Methyl 3-methyl-2H-azirine-2-carboxylate photochemistry studied by matrix-isolation FTIR and DFT calculations.

The aliphatic 2H-azirine, methyl 3-methyl-2H-azirine-2-carboxylate (MMAC), has been synthesized and its monomeric form investigated by IR spectroscopy in an argon matrix, at 10 K, as well as theoretically (DFT/B3LYP/6-311++G(d,p)). Two low-energy conformers of MMAC (Ct and Cc) were found in the matrix, both exhibiting the cis conformation around the C-O bond but differing in the arrangement around the C-C(alpha) bond. The two conformers were photoreactive upon in situ broadband UV excitation (lambda > 235 nm), yielding nitrile ylide (P1) and ketene imine (P2) type products, which resulted from cleavage of the C-C or C-N bond, respectively. The kinetics of the reactions leading to the formation of P1 and P2 are of first order, with the processes being favored when the reactant is in the Cc conformation. Very interestingly, the C-N bond photocleavage, which is unusual for aliphatic 2H-azirines, was found to be preferred over the generally favored in 2H-azirines C-C bond breakage.
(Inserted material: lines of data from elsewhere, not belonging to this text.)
(** X21. Fixed delay.  In two consecutive quiet cycles the recorded
    times of the runs ([_last_run_at]) lie at least the interval and at
    most the interval plus 120 seconds apart: the interval is counted from
    the end of the previous invocation, which takes 120 seconds at
    most. *)
Theorem consecutive_runs_spacing
    (minutes : Z) (c1 c2 : cycle) (rest : list cycle) (s : state) :
  1 <= minutes -> _stop s = false -> quiet c1 -> quiet c2 ->
  loop minutes (minutes * 60) (c1 :: c2 :: rest) s
  = loop minutes (minutes * 60) rest
      (cycle_step minutes (cycle_step minutes s c1) c2)
  /\ exists t1 t2,
       _last_run_at (cycle_step minutes s c1) = Some t1
       /\ _last_run_at (cycle_step minutes (cycle_step minutes s c1) c2) = Some t2
       /\ t1 + minutes * 60 <= t2 <= t1 + minutes * 60 + 120.
Proof.
  intros M S Q1 Q2. split.
  - apply (loop_quiet_prefix minutes [c1; c2] rest s M S).
    constructor; [exact Q1|constructor; [exact Q2|constructor]].
  - destruct (cycle_step_events minutes s c1) as (_ & L1 & _).
    destruct (cycle_step_events minutes (cycle_step minutes s c1) c2) as (_ & L2 & _).
    destruct (cycle_step_frame minutes s c1) as (_ & _ & _ & _ & B & _).
    exists (now s + minutes * 60), (now (cycle_step minutes s c1) + minutes * 60).
    split; [exact L1|]. split; [exact L2|].
    simpl in B. lia.
Qed.

Lemma consecutive_runs_spacing_witness :
  exists t1 t2,
    _last_run_at (cycle_step 15 demo_in_loop (mkCycle Undisturbed demo_ok Undisturbed))
    = Some t1
    /\ _last_run_at
         (cycle_step 15
            (cycle_step 15 demo_in_loop (mkCycle Undisturbed demo_ok Undisturbed))
            (mkCycle Undisturbed (demo_hang None) Undisturbed)) = Some t2
    /\ t1 + 15 * 60 <= t2 <= t1 + 15 * 60 + 120.
Proof.
  assert (Q1 : quiet (mkCycle Undisturbed demo_ok Undisturbed))
    by (repeat split; discriminate).
  assert (Q2 : quiet (mkCycle Undisturbed (demo_hang None) Undisturbed))
    by (repeat split; discriminate).
  exact (proj2 (consecutive_runs_spacing 15 _ _ [] demo_in_loop
                  ltac:(lia) eq_refl Q1 Q2)).
Defined.

(** X22. [stop] does not disable the object: [start] in periodic mode
    clears the stop event first, so after a [stop] on an object without an
    active run a new [start] runs exactly as it would have without the
    [stop] (whose printed notice apart). *)
Theorem start_after_stop
    (first : invocation) (cycles : list cycle) (minutes : Z) (s : state) :
  idle s -> interval_minutes s = Some minutes ->
  start first cycles (snd (stop s))
  = start first cycles (add_event (Print stopped_notice) s).
Proof.
  intros H I. rewrite (stop_idle s H). cbn [snd].
  rewrite (start_periodic first cycles _ minutes) by exact I.
  rewrite (start_periodic first cycles _ minutes) by exact I.
  reflexivity.
Qed.

Lemma start_after_stop_witness :
  start demo_ok [] (snd (stop demo_periodic))
  = start demo_ok [] (add_event (Print stopped_notice) demo_periodic).
Proof.
  apply (start_after_stop demo_ok [] 15 demo_periodic); [now left|reflexivity].
Defined.
Definition renameSync (old new : string) (fs : gset string)
    : Res unit * gset string :=
  if existsSync old fs then (Ok tt, (fs ∖ {[old]}) ∪ {[new]})
  else (Throw ("ENOENT: no such file or directory, rename " +:+ old), fs).

Definition placeholder_key : string := "your-openai-api-key-here".

Definition mockTranscript : string :=
  "This is a test transcription. Configure your OpenAI API key to enable real Whisper transcription.".

(** The condition of the mock branch:
    [!process.env.OPENAI_API_KEY || process.env.OPENAI_API_KEY === '...']. *)
Definition no_whisper_key (env : Env) : bool :=
  negb (Js.truthy (OPENAI_API_KEY env))
  || match OPENAI_API_KEY env with
     | Some k => String.eqb k placeholder_key
     | None => false
     end.

(** The [catch] block: remove whichever of the two files is left. *)
Definition transcribe_catch (renamedPath : option string) (file : UploadedFile)
    (message : string) (fs : gset string) : TranscribeResponse * gset string :=
  let cleanup :=
    match renamedPath with
    | Some p =>
        if Js.truthy (Some p) && existsSync p fs then unlinkSync p fs
        else if existsSync (path file) fs then unlinkSync (path file) fs
        else (Ok tt, fs)
    | None =>
        if existsSync (path file) fs then unlinkSync (path file) fs
        else (Ok tt, fs)
    end in
  (TranscriptionFailed message, snd cleanup).

(** The handler; [whisper] is the speech-to-text call on the renamed
    file. *)
Definition transcribe (env : Env) (whisper : string -> Res string)
    (file : option UploadedFile) (fs : gset string)
    : TranscribeResponse * gset string :=
  match file with
  | None => (BadRequest "No audio file provided", fs)
  | Some f =>
      if no_whisper_key env then
        match unlinkSync (path f) fs with
        | (Ok _, fs1) => (Transcript mockTranscript true, fs1)
        | (Throw e, fs1) => transcribe_catch None f e fs1
        end
      else
        let renamedPath := path f +:+ ".webm" in
        match renameSync (path f) renamedPath fs with
        | (Throw e, fs1) => transcribe_catch (Some renamedPath) f e fs1
        | (Ok _, fs1) =>
            match whisper renamedPath with
            | Throw e => transcribe_catch (Some renamedPath) f e fs1
            | Ok text =>
                match unlinkSync renamedPath fs1 with
                | (Throw e, fs2) => transcribe_catch (Some renamedPath) f e fs2
                | (Ok _, fs2) => (Transcript text false, fs2)
                end
            end
        end
  end.

(** ** The predicates of the specification *)

(** The selection predicate in the words of the specification, with the
    cut-off 24 hours before [now]. *)
Definition hours (n : Z) : Z := n * 3600 * 1000.

Definition followup_eligible_spec (now : Z) (r : Reminder) : Prop :=
  sent r = true
  /\ completed r = false
  /\ (last_followup_sent r = None
      \/ exists t, last_followup_sent r = Some t /\ t < now - hours 24)
  /\ scheduled_for r <= now - hours 24.

(** The state of the table and the array [results] when the due loop of
    a scan at [now] ends. *)
Definition after_due_scan (env : Env) (w : World) (now : Z) : T (list ResultEntry) :=
  fun s => due_loop env w (Store.select (due_query now) (db s)) [] s.

(** The two shapes of an element of [results]: with no [error] key, or
    with the message of what was caught. *)
Definition entry_ok (status : string) (e : ResultEntry) : Prop :=
  res_status e = status /\ res_error e = None.

Definition entry_failed (status : string) (e : ResultEntry) : Prop :=
  res_status e = status /\ exists message, res_error e = Some message.

Definition due_entry (e : ResultEntry) : Prop :=
  entry_ok "sent" e \/ entry_failed "failed" e.

Definition followup_entry (e : ResultEntry) : Prop :=
  entry_ok "followup_sent" e \/ entry_failed "followup_failed" e.

(** ** Sample configurations, worlds and rows *)

Module Examples.

(** Every client configured. *)
Definition env_full : Env :=
  mkEnv (Some "sk-live") (Some "sk-ant") (Some "re_live") (Some "AC0001")
    (Some "token") (Some "+15550001111") (Some "https://db.example.com")
    (Some "service-role") None.


(** Every provider delivers, every query answers. *)
Definition world_ok : World :=
  mkWorld (fun _ _ => Delivered) (fun _ _ => Delivered) None None
    "no row returned".


(** The store fails the due query. *)
Definition world_due_query_down : World :=
  mkWorld (fun _ _ => Delivered) (fun _ _ => Delivered)
    (Some "store unreachable") None "no row returned".

(** The store answers the due query and fails the follow-up query. *)
Definition world_followup_query_down : World :=
  mkWorld (fun _ _ => Delivered) (fun _ _ => Delivered) None
    (Some "store unreachable") "no row returned".

Definition call_doctor : Task :=
  mkTask "Call the doctor" "tomorrow 2pm" "urgent" "health".

(** Due at instant 1000, by e-mail. *)
Definition email_reminder : Reminder :=
  mkReminder (Some "ann@example.com") None "call the doctor tomorrow"
    (Some [call_doctor]) (Some "Do not forget") 1000 (Some ["email"])
    false false None (Some 0).



(** Due and sent at instant 1000, not completed, followed up once, a
    day later. *)
Definition sent_reminder : Reminder :=
  mkReminder (Some "ann@example.com") None "call the doctor tomorrow"
    (Some [call_doctor]) (Some "Do not forget") 1000 (Some ["email"])
    true false (Some (1000 + followUpDelay)) (Some 1).

Definition store_of (id : string) (r : Reminder) : State :=
  mkState {[id := r]} [].

End Examples.

(** Unfolding a [try] block down to its provider calls. *)
Ltac unfold_block :=
  unfold due_iteration, followup_iteration, deliver_due, deliver_followup,
    try_catch, bind, when, ret, resend_emails_send, twilio_messages_create,
    supabase_update;
  cbv beta iota zeta; cbn [calls db fst snd].

(** ** Saving a reminder: [POST /api/reminders] *)

Module Request.

(** The fields the handler reads from [req.body]. *)
Record Body := mkBody {
  email : option string;
  phoneNumber : option string;
  transcript : string;
  tasks : option (list Task);
  emailDraft : option string;
  scheduledFor : Z;
  notificationMethods : option (list string)
}.

End Request.

(** The object given to [insert]: [phoneNumber || null],
    [notificationMethods || ['email']], and the five initial columns. *)
Definition inserted_row (body : Request.Body) : Reminder :=
  mkReminder (Request.email body)
    (if Js.truthy (Request.phoneNumber body) then Request.phoneNumber body else None)
    (Request.transcript body) (Request.tasks body) (Request.emailDraft body)
    (Request.scheduledFor body)
    (Some (default ["email"] (Request.notificationMethods body)))
    false false None (Some 0).

(** [.insert(row).select().single()]: the store answers with an error, or
    stores the row under the key [id] it generates and answers with it. *)
Definition supabase_insert_single (fault : option string) (id : string)
    (row : Reminder) : T Single :=
  fun s =>
    match fault with
    | Some e => (NoRow e, s)
    | None => (One (id, row), mkState (<[id := row]> (db s)) (calls s))
    end.

(** The handler; [fault] and [id] are the store's: its error, if any, and
    the key it generates. *)
Definition create_reminder (env : Env) (fault : option string) (id : string)
    (body : Request.Body) : T Response :=
  try_catch
    (if negb (supabase env)
     then ret (Failure 500 "Database not configured")
     else
       bind (lift (supabase_insert_single fault id (inserted_row body)))
         (fun answer =>
            match answer with
            | NoRow e => throw e
            | One data => ret (ReminderJson data)
            end))
    (fun e s => (Failure 500 e, s)).

(** ** The code fences of the model's answer: [POST /api/analyze-memo] *)

Module Fence.

Definition tick : ascii := "`"%char.

Definition fence : string := String tick (String tick (String tick "")).

Definition json_fence : string := fence +:+ "json".

(** [s.startsWith(pat)]. *)
Fixpoint starts_with (pat s : string) : bool :=
  match pat with
  | EmptyString => true
  | String a pat' =>
      match s with
      | EmptyString => false
      | String b s' => Ascii.eqb a b && starts_with pat' s'
      end
  end.

(** The number of characters the pattern [pat] followed by an optional
    line feed matches at the head of [s]; 0 when it does not match. The
    optional line feed is greedy. *)
Definition match_at (pat s : string) : nat :=
  if starts_with pat s then
    match String.get (String.length pat) s with
    | Some c => if Ascii.eqb c (ascii_of_nat 10)
                then S (String.length pat) else String.length pat
    | None => String.length pat
    end
  else 0%nat.

(** [s.replace(/pat\n?/g, '')] for a literal [pat]: the matches are taken
    from left to right and do not overlap; [skip] counts the characters
    of the current match that are still to be dropped. *)
Fixpoint remove_matches (pat : string) (skip : nat) (s : string) : string :=
  match s with
  | EmptyString => EmptyString
  | String c rest =>
      match skip with
      | S n => remove_matches pat n rest
      | O =>
          match match_at pat s with
          | O => String c (remove_matches pat O rest)
          | S n => remove_matches pat n rest
          end
      end
  end.

(** The two chained [replace] calls on the trimmed answer. *)
Definition strip_fences (cleanedResponse : string) : string :=
  remove_matches fence 0 (remove_matches json_fence 0 cleanedResponse).

(** [s.includes(pat)] for a pattern that is not empty. *)
Fixpoint occurs (pat s : string) : bool :=
  match s with
  | EmptyString => false
  | String _ rest => starts_with pat s || occurs pat rest
  end.

(** Whether three backticks in a row occur in the text. *)
Definition has_fence (s : string) : bool := occurs fence s.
This behavior is attributed to the presence in the molecule of the electron-withdrawing methoxycarbonyl substituent, which accelerates the intersystem crossing toward the T(1) triplet state and, in this way, favors the C-N bond cleavage. In addition to the primary photoprocesses leading to formation of P1 and P2, secondary photoprocesses leading to the decarboxylation and decarbonylation of P2 have been also observed.